Il ritorno di Lev Jascin, il ragno nero
La storia Un portiere da record, l’incubo degli attaccanti. Parava tutto, rigori compresi. Putin voleva fare un film di propaganda sulla leggenda del calcio sovietico, ma la vedova ha detto «assolutamente no»
La storia Un portiere da record, l’incubo degli attaccanti. Parava tutto, rigori compresi. Putin voleva fare un film di propaganda sulla leggenda del calcio sovietico, ma la vedova ha detto «assolutamente no»

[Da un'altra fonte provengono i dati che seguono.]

(** X2.  For a non-empty list of runs the success rate is 100 exactly when
    every run succeeded, and 0 exactly when no run did. *)
Theorem X2_success_rate_extremes (runs : list RunResult.t) :
  runs <> [] ->
  let s := Storage.calculateScenarioSummary runs in
  ((Summary.successRate s == 100)%Q
   <-> Forall (fun r => RunResult.success r = true) runs)
  /\ ((Summary.successRate s == 0)%Q
      <-> Forall (fun r => RunResult.success r = false) runs).
Proof.
  intros Hne.
  assert (Hn : (0 < Z.of_nat (length runs))%Z)
    by (destruct runs; [contradiction | simpl length; lia]).
  destruct (StorageFacts.summary_rates runs Hne) as (Hsucc & _).
  cbv zeta in *. rewrite Hsucc.
  pose proof (StorageFacts.countIf_le_length RunResult.success runs) as Hle.
  pose proof (StorageFacts.countIf_nonneg RunResult.success runs) as Hge.
  split; split.
  - intros H. apply AggregateFacts.countIf_all.
    destruct (Z.eq_dec (Storage.countIf RunResult.success runs)
                       (Z.of_nat (length runs))) as [E | E]; [exact E |].
    exfalso.
    assert (Hlt : (Storage.percent (Storage.countIf RunResult.success runs)
                                   (Z.of_nat (length runs))
                   < Storage.percent (Z.of_nat (length runs))
                                     (Z.of_nat (length runs)))%Q)
      by (apply AggregateFacts.percent_lt; lia).
    rewrite (AggregateFacts.percent_full _ Hn), H in Hlt.
    now apply Qlt_irrefl in Hlt.
  - intros H. apply AggregateFacts.countIf_all in H. rewrite H.
    now apply AggregateFacts.percent_full.
  - intros H. apply AggregateFacts.countIf_none.
    destruct (Z.eq_dec (Storage.countIf RunResult.success runs) 0) as [E | E];
      [exact E |].
    exfalso.
    assert (Hlt : (Storage.percent 0 (Z.of_nat (length runs))
                   < Storage.percent (Storage.countIf RunResult.success runs)
                                     (Z.of_nat (length runs)))%Q)
      by (apply AggregateFacts.percent_lt; lia).
    rewrite H in Hlt. unfold Storage.percent in Hlt.
    apply Qlt_not_le in Hlt. apply Hlt.
    unfold Qle. simpl. lia.
  - intros H. apply AggregateFacts.countIf_none in H. rewrite H.
    unfold Storage.percent, Qeq. simpl. lia.
Qed.

Lemma X2_success_rate_extremes_witness :
  let s := Storage.calculateScenarioSummary Examples.tokenTestRuns in
  ((Summary.successRate s == 100)%Q
   <-> Forall (fun r => RunResult.success r = true) Examples.tokenTestRuns)
  /\ ((Summary.successRate s == 0)%Q
      <-> Forall (fun r => RunResult.success r = false) Examples.tokenTestRuns).
Proof.
  apply (X2_success_rate_extremes Examples.tokenTestRuns). discriminate.
Defined.

(** X3.  The summary does not depend on the order of the runs: two lists
    holding the same runs in a different order have the same summary. *)
Theorem X3_summary_ignores_run_order (runs runs' : list RunResult.t) :
  Permutation runs runs' ->
  Storage.calculateScenarioSummary runs = Storage.calculateScenarioSummary runs'.
Proof.
  intros Hp. unfold Storage.calculateScenarioSummary.
  rewrite (Permutation_length Hp).
  rewrite !(AggregateFacts.countIf_permutation _ _ _ Hp).
  unfold Storage.tiers.
  rewrite (AggregateFacts.fold_left_permutation Storage.tierStep runs runs'
             AggregateFacts.tierStep_comm Hp).
  rewrite (AggregateFacts.fold_left_permutation
             (fun sum r => (sum + RunResult.totalDurationMs r)%Z) runs runs');
    [| intros; lia | exact Hp].
  rewrite (AggregateFacts.fold_left_permutation
             (fun sum r => (sum + Z.of_nat (length (RunResult.attempts r)))%Z)
             runs runs');
    [| intros; lia | exact Hp].
  rewrite (AggregateFacts.fold_left_permutation Storage.runTokens runs runs');
    [reflexivity | | exact Hp].
  intros a x y. unfold Storage.runTokens. lia.
Qed.

Lemma X3_summary_ignores_run_order_witness :
  Storage.calculateScenarioSummary Examples.tokenTestRuns
  = Storage.calculateScenarioSummary (rev Examples.tokenTestRuns).
Proof.
  apply (X3_summary_ignores_run_order Examples.tokenTestRuns
           (rev Examples.tokenTestRuns)).
  apply Permutation_rev.
Defined.

(** * The storage module *)

Module DiskFacts.

Import Disk.

Lemma get_set_same {V} (key : string) (value : V) (obj : Obj.t V) :
  Obj.get key (Obj.set key value obj) = Some value.
Proof.
  induction obj as [|[k v] obj IH]; cbn [Obj.set Obj.get].
  - now rewrite String.eqb_refl.
  - destruct (String.eqb k key) eqn:E; cbn [Obj.get]; rewrite E;
      [reflexivity | exact IH].
Qed.

Lemma get_set_other {V} (key key' : string) (value : V) (obj : Obj.t V) :
  key' <> key ->
  Obj.get key' (Obj.set key value obj) = Obj.get key' obj.
Proof.
  intros Hne. induction obj as [|[k v] obj IH]; cbn [Obj.set Obj.get].
  - destruct (String.eqb key key') eqn:E; [| reflexivity].
    apply String.eqb_eq in E. congruence.
  - destruct (String.eqb k key) eqn:E; cbn [Obj.get].
    + apply String.eqb_eq in E. subst k.
      destruct (String.eqb key key') eqn:E'; [| reflexivity].
      apply String.eqb_eq in E'. congruence.
    + destruct (String.eqb k key'); [reflexivity | exact IH].
Qed.

Lemma get_filter_same {V} (key : string) (obj : Obj.t V) :
  Obj.get key (filter (fun kv => negb (String.eqb (fst kv) key)) obj) = None.
Proof.
  induction obj as [|[k v] obj IH]; cbn [filter fst]; [reflexivity |].
  destruct (String.eqb k key) eqn:E; cbn [negb Obj.get]; [exact IH |].
  now rewrite E.
Qed.

(** What [findIndex] finds: the first element satisfying the test. *)
Lemma findIndex_none {A} (p : A -> bool) (l : list A) :
  findIndex p l = None -> find p l = None /\ Forall (fun x => p x = false) l.
Proof.
  induction l as [|x l IH]; cbn [findIndex find]; [now split |].
  destruct (p x) eqn:E; [discriminate |].
  destruct (findIndex p l); [discriminate |].
  intros _. destruct (IH eq_refl). split; [assumption | now constructor].
Qed.

Lemma findIndex_some {A} (p : A -> bool) (l : list A) (i : nat) :
  findIndex p l = Some i ->
  exists pre x post,
    l = (pre ++ x :: post)%list
    /\ length pre = i
    /\ p x = true
    /\ Forall (fun y => p y = false) pre
    /\ removeAt i l = (pre ++ post)%list
    /\ nth_error l i = Some x
    /\ find p l = Some x.
Proof.
  revert i. induction l as [|y l IH]; intros i; cbn [findIndex find];
    [discriminate |].
  destruct (p y) eqn:E.
  - intros H. injection H as <-.
    exists [], y, l. repeat split; auto.
  - destruct (findIndex p l) as [k|]; [| discriminate].
    cbn [option_map]. intros H. injection H as <-.
    destruct (IH k eq_refl) as (pre & x & post & -> & Hlen & Hx & Hpre & Hrm & Hnth & Hfind).
    exists (y :: pre), x, post. cbn [length app].
    repeat split; auto.
    unfold removeAt in *. rewrite <- Hlen in *.
    change (firstn (S (length pre)) (y :: pre ++ x :: post))
      with (y :: firstn (length pre) (pre ++ x :: post)).
    change (skipn (S (S (length pre))) (y :: pre ++ x :: post))
      with (skipn (S (length pre)) (pre ++ x :: post)).
    cbn [app]. now rewrite Hrm.
Qed.

Lemma find_app_none {A} (p : A -> bool) (pre post : list A) :
  Forall (fun y => p y = false) pre ->
  find p (pre ++ post) = find p post.
Proof.
  induction 1 as [|y pre Hy _ IH]; cbn [app find]; [reflexivity |].
  now rewrite Hy.
Qed.

Lemma filter_app_none {A} (p : A -> bool) (pre : list A) :
  Forall (fun y => p y = false) pre ->
  filter (fun y => negb (p y)) pre = pre.
Proof.
  induction 1 as [|y pre Hy _ IH]; cbn [filter]; [reflexivity |].
  now rewrite Hy, IH.
Qed.

(** The index written by [saveTestRun]. *)
Lemma saveTestRun_index (run : TestRunFile.t) (disk : t) :
  exists rest,
    loadIndex (saveTestRun run disk) = entryOf run :: rest
    /\ filter (fun e => negb (hasId (TestRunFile.id run) e)) rest
       = filter (fun e => negb (hasId (TestRunFile.id run) e)) (loadIndex disk)
    /\ (forall e, In e rest -> In e (loadIndex disk))
    /\ (NoDup (map IndexEntry.id (loadIndex disk)) ->
        NoDup (map IndexEntry.id rest)
        /\ ~ In (TestRunFile.id run) (map IndexEntry.id rest)).
Proof.
  unfold saveTestRun.
  change (loadIndex (writeFile (filenameOf run) (Json run) disk))
    with (loadIndex disk).
  destruct (findIndex (hasId (TestRunFile.id run)) (loadIndex disk)) as [i|] eqn:E.
  - destruct (findIndex_some _ _ _ E)
      as (pre & x & post & Hl & _ & Hx & Hpre & Hrm & _ & _).
    exists (removeAt i (loadIndex disk)). split; [reflexivity |].
    rewrite Hrm, Hl. split; [| split].
    + rewrite !filter_app. cbn [filter]. now rewrite Hx.
    + intros e He. apply in_app_or in He. apply in_or_app.
      destruct He; [now left | right; now right].
    + intros Hnd. rewrite map_app in *. cbn [map] in Hnd.
      split; [eapply NoDup_remove_1, Hnd |].
      apply NoDup_remove_2 in Hnd.
      unfold hasId in Hx. apply String.eqb_eq in Hx. now rewrite <- Hx.
  - destruct (findIndex_none _ _ E) as (_ & Hall).
    exists (loadIndex disk). split; [reflexivity |].
    split; [reflexivity |]. split; [auto |].
    intros Hnd. split; [exact Hnd |].
    intros Hin. apply in_map_iff in Hin. destruct Hin as (e & He & Hin).
    rewrite Forall_forall in Hall. specialize (Hall e Hin).
    unfold hasId in Hall. rewrite He, String.eqb_refl in Hall. discriminate.
Qed.

Lemma saveTestRun_files (run : TestRunFile.t) (disk : t) :
  resultFiles (saveTestRun run disk)
  = Obj.set (filenameOf run) (Json run) (resultFiles disk).
Proof.
  unfold saveTestRun.
  destruct (findIndex _ _); reflexivity.
Qed.

Lemma hasId_refl (run : TestRunFile.t) :
  hasId (TestRunFile.id run) (entryOf run) = true.
Proof. unfold hasId. cbn. apply String.eqb_refl. Qed.

Lemma find_filter_other (id id' : string) (l : list IndexEntry.t) :
  id' <> id ->
  find (hasId id') (filter (fun e => negb (hasId id e)) l) = find (hasId id') l.
Proof.
  intros Hne. induction l as [|e l IH]; cbn [filter find]; [reflexivity |].
  destruct (hasId id e) eqn:E; cbn [negb find].
  - destruct (hasId id' e) eqn:E'; [| exact IH].
    unfold hasId in *. apply String.eqb_eq in E, E'. congruence.
  - now rewrite IH.
Qed.

Lemma find_skips_filtered (id id' : string) (l : list IndexEntry.t) :
  id' <> id ->
  find (hasId id') l = find (hasId id') (filter (fun e => negb (hasId id e)) l).
Proof. intros. symmetry. now apply find_filter_other. Qed.

(** Looking up an identifier other than the saved one gives the same
    entry before and after the save. *)
Lemma saveTestRun_find_other (run : TestRunFile.t) (disk : t) (id' : string) :
  id' <> TestRunFile.id run ->
  find (hasId id') (loadIndex (saveTestRun run disk))
  = find (hasId id') (loadIndex disk).
Proof.
  intros Hne.
  destruct (saveTestRun_index run disk) as (rest & -> & Hfilter & _).
  cbn [find].
  replace (hasId id' (entryOf run)) with false.
  - rewrite (find_skips_filtered (TestRunFile.id run) id' rest Hne), Hfilter.
    now apply find_filter_other.
  - symmetry. unfold hasId. cbn. apply String.eqb_neq. congruence.
Qed.

Lemma countIf_app {A} (p : A -> bool) (l1 l2 : list A) :
  Storage.countIf p (l1 ++ l2)
  = (Storage.countIf p l1 + Storage.countIf p l2)%Z.
Proof.
  unfold Storage.countIf. rewrite filter_app, length_app. lia.
Qed.

Lemma countScenario_fold (srs : list ScenarioResult) (acc : Z * Z) :
  fold_left countScenario srs acc
  = ((fst acc + Z.of_nat (length (flat_map Engine.runs srs)))%Z,
     (snd acc + Storage.countIf RunResult.success (flat_map Engine.runs srs))%Z).
Proof.
  revert acc. induction srs as [|sr srs IH]; intros [total passed].
  - cbn. f_equal; lia.
  - cbn [fold_left flat_map]. rewrite IH. unfold countScenario. cbn [fst snd].
    rewrite length_app, countIf_app. f_equal; lia.
Qed.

Il mito del Ragno Nero non è svanito. Ancora vivo nella scatola nera del calcio. Cinquanta anni fa il sovietico Lev Jascin, forse il più forte portiere nella storia del gioco, vinceva il Pallone d’Oro. Unico sinora tra gli estremi difensori. E nell’era di fuoriclasse come Alfredo Di Stefano, Gianni Rivera, Eusebio. Con lui, ecco il concept moderno del portiere che domina l’area di rigore in uscita e coordina i movimenti dei difensori. Jascin, icona dello sport dell’Urss che produceva una serie infinita di aneddoti. Tra cui, portiere di «fabbrica» perché pare che i suoi compagni gli lanciassero dei bulloni, per verificarne i quasi irreali riflessi. Parava tutto, compreso i calci di rigore (circa 150), rendendo quasi inutili gli assalti degli avversari (207 volte imbattuto su 326 gare in carriera).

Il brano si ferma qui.